Authorities respected a defendant’s right to representation by a lawyer, but poverty often inhibited access to effective legal counsel. The Public Attorney’s Office, which reports to the Department of Justice, did not have the necessary resources to fulfill its constitutional mandate and used its limited resources to represent indigent defendants at trial rather than during arraignments or pretrial hearings. During pretrial hearings courts may appoint any lawyer present in the courtroom to provide on-the-spot counsel to the accused.

Sentencing decisions were not always consistent with legal guidelines, and judicial decisions sometimes appeared arbitrary.

POLITICAL PRISONERS AND DETAINEES

Under a 1945 law, the government defines political prisoners as those who may be accused of any crime against national security. Using this definition, BuCor reported 185 political prisoners in its facilities as of August. The BJMP does not track political prisoners and defines prisoners based only on security risk.

Various human rights NGOs maintained lists of incarcerated persons they considered political prisoners. The TFDP tracked political detainees, most of whom were in pretrial detention. The TFDP noted that, in the majority of cases, authorities mixed political prisoners with the general inmate population, except in the National Bilibid Prison, where they held most political prisoners in maximum-security facilities.

Two years after her arrest, during which prosecutors used a variety of legal tactics to delay arraignment, including filing new and amending previous charges, Senator Leila de Lima was arraigned in August on a charge of conspiracy to commit drug trading. An arraignment scheduled for May was postponed when prosecutors sought another opportunity to revise the charges. The opening of the trial in September was postponed when a prosecution witness recanted his testimony. De Lima’s case began in 2016 after she opened hearings into killings related to the antidrug campaign. Although in detention, de Lima had access to the media and some visitors. Her case attracted widespread domestic and international attention, with many observers denouncing the charges as politically motivated.

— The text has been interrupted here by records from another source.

(** [self.state.set(s)] *)
Definition set_state (self : t) (s : State) : t := mk (lbl self) s.

Definition new (txt : string) : t :=
  let lbl := Label.new txt in
  let state := Enabled in
  mk lbl state.

Definition disable (self : t) : t := set_state self Disabled.

Definition enable (self : t) : t :=
  match state self with
  | Disabled => set_state self Enabled
  | _ => self
  end.

Definition style (self : t) (theme : Theme.t) : TextStyle.t :=
  match state self with
  | Disabled =>
      TextStyle.with_foreground
        (TextStyle.with_background TextStyle.default (Theme.background theme))
        (Theme.dark_shadow theme)
  | Enabled =>
      TextStyle.with_foreground
        (TextStyle.with_background TextStyle.default (Theme.background theme))
        (Theme.foreground theme)
  | Focused =>
      TextStyle.with_foreground
        (TextStyle.with_background TextStyle.default (Theme.secondary theme))
        (Theme.background theme)
  | Hovered =>
      TextStyle.with_foreground
        (TextStyle.with_background TextStyle.default (Theme.background theme))
        (Theme.secondary theme)
  | Pressed =>
      TextStyle.with_foreground
        (TextStyle.with_background TextStyle.default (Theme.tertiary theme))
        (Theme.background theme)
  end.

Definition bounds `{O : Overflow} `{SW : StrWidth} (self : t)
    : outcome AreaBound.t :=
  Label.bounds (lbl self).

Definition border (self : t) : option Border.t :=
  Some match state self with
       | Disabled => Border.new Empty
       | Pressed => Border.new (Bevel Lowered)
       | _ => Border.new (Bevel Raised)
       end.

(** Draw the widget *)
Definition draw `{CT : CellsText} (self : t) (cells : Cells.t)
    : io Screen.t unit := fun screen =>
  let theme := Cells.theme cells screen in
  let style := style self theme in
  (Cells.set_style cells style;;
   Cells_print_text cells (Label.txt (lbl self)))%io screen.

Definition focus (self : t) (fev : FocusEvent) : option Action * t :=
  let state := state self in
  match fev, state with
  | Offer, Enabled => (Some Redraw, set_state self Focused)
  | Take, Focused | Take, Hovered | Take, Pressed =>
      (Some Redraw, set_state self Enabled)
  | HoverInside, Enabled => (Some Redraw, set_state self Hovered)
  | HoverOutside, Pressed => (Some Redraw, set_state self Focused)
  | HoverOutside, Hovered => (Some Redraw, set_state self Enabled)
  | _, _ => (None, self)
  end.

Definition mouse_event (self : t) (mev : MouseEvent) (mods : ModKeys.t)
    (pos : Pos.t) : option Action * t :=
  let state := state self in
  let next :=
    match mev, state with
    | _, Disabled => None
    | ButtonDown _, _ => Some Pressed
    | ButtonUp _, Pressed => Some Focused
    | _, _ => None
    end in
  match next with
  | Some s =>
      if decide (s <> state) then (Some Redraw, set_state self s)
      else (None, self)
  | None => (None, self)
  end.

(** *** The state machine, as a relation *)

(** What a button can be sent. *)
Inductive input : Type :=
| InFocus (fev : FocusEvent)
| InMouse (mev : MouseEvent).

(** The transitions that change the state. *)
Inductive step : State -> input -> State -> Prop :=
| step_offer : step Enabled (InFocus Offer) Focused
| step_take s : s = Focused \/ s = Hovered \/ s = Pressed ->
    step s (InFocus Take) Enabled
| step_hover_in : step Enabled (InFocus HoverInside) Hovered
| step_hover_out_pressed : step Pressed (InFocus HoverOutside) Focused
| step_hover_out_hovered : step Hovered (InFocus HoverOutside) Enabled
| step_down s b : s <> Disabled -> s <> Pressed ->
    step s (InMouse (ButtonDown b)) Pressed
| step_up b : step Pressed (InMouse (ButtonUp b)) Focused.

(** Send an input through the matching handler. *)
Definition handle (self : t) (i : input) : option Action * t :=
  match i with
  | InFocus fev => focus self fev
  | InMouse mev => mouse_event self mev ModKeys.empty Pos.default
  end.

(** Send a sequence of inputs, collecting the actions. *)
Fixpoint run (self : t) (ins : list input) : list (option Action) * t :=
  match ins with
  | [] => ([], self)
  | i :: ins =>
      let '(a, self) := handle self i in
      let '(acts, self) := run self ins in
      (a :: acts, self)
  end.

(** Some input changes the state from [s] to [s']. *)
Definition moves (s s' : State) : Prop := exists i, step s i s'.

End Button.

#[export] Instance Button_eq_dec : EqDecision Button.t.
Proof. solve_decision. Defined.

#[export] Instance Button_input_eq_dec : EqDecision Button.input.
Proof. solve_decision. Defined.

(** [Screen::mouse_action] passes the dimension of the box as well,
    which [Button::mouse_event] does not take. *)
#[export] Instance Button_widget `{O : Overflow} `{SW : StrWidth} :
    Widget Button.t := {
  bounds := Button.bounds;
  border := Button.border;
  focus := Button.focus;
  mouse_event self mev mods dim pos := Button.mouse_event self mev mods pos;
}.

(** A button draws itself in the style of its state; the style group
    is the trait's default. *)
#[export] Instance Button_draw `{Themes} `{CT : CellsText} :
    WidgetDraw Button.t := {
  style_group := default_style_group;
  draw self cells pos := Button.draw self cells;
}.

(** ** Proof automation *)

Create HintDb button discriminated.

#[export] Hint Constructors Button.step : button.
#[export] Hint Unfold Button.moves : button.
#[export] Hint Extern 1 (_ <> _) => discriminate : button.

(** Case analysis on the button's state and on the event. *)
Ltac button_cases :=
  repeat match goal with
  | b : Button.t |- _ => destruct b as [? []]
  | fev : FocusEvent |- _ => destruct fev
  | mev : MouseEvent |- _ => destruct mev as [?|?|[?|]]
  | i : Button.input |- _ => destruct i
  end; cbn in *.

(** Close a goal about one transition: a rule applies or none does. *)
Ltac button_step :=
  first [by (left; split; [done|eauto with button])
        |by (right; split; [done|split; [done|]];
             intros ? Hstep; inversion Hstep; intuition congruence)].

(** ** The handlers refine the state machine *)

Section button_refinement.
Implicit Types (b : Button.t) (s : Button.State).
(* ===== verification/Dispatch.v ===== *)
(** * Dispatch: event routing ([src/screen.rs])

    [mouse_action] walks the widgets of the current layout in order,
    sends each one the focus notification that the mouse event and the
    hit test call for, and sends the mouse event itself to the widgets
    under the pointer.  [event_action] routes one input event, and
    [wait_action] is the loop of [Screen::step] that awaits events
    until one yields an action.

    The layout is a slice of [(&dyn Widget, BBox)].  The widgets belong
    to the application and are changed through shared references, and
    nothing prevents one widget from standing in the slice twice: the
    model keeps the widgets in a store (a list, by index) and the slice
    as a list of indices and boxes, and threads the store through the
    loop.  What the event loop keeps of a screen is [same_screen]: all
    but the dimensions, which a resize sets. *)

From Stdlib Require Import ZArith Lia String Ascii.
From stdpp Require Import base option list gmap.
From S2P Require Import Prelude Geometry Layout Input Style Error Terminal.
From S2P Require Import Screen Widget Label Button.

#[local] Set Warnings "-clear-no-such-hyp".

#[local] Open Scope Z_scope.

(** ** Mouse dispatch *)

Section dispatch.
Context {W : Type} `{Widget W}.

(** The layout: widgets by their index in the store, with their boxes. *)
Definition widget_boxes : Type := list (nat * BBox.t).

The government permitted regular access to political prisoners by international humanitarian organizations.

CIVIL JUDICIAL PROCEDURES AND REMEDIES

Most analysts regarded the judiciary as independent and impartial in civil matters. Complainants have access to local trial courts to seek civil damages for, or cessation of, human rights abuses. There are administrative as well as judicial remedies for civil complaints, although overburdened local courts often dismissed these cases. There were no regional human rights tribunals that could hear an appeal from the country.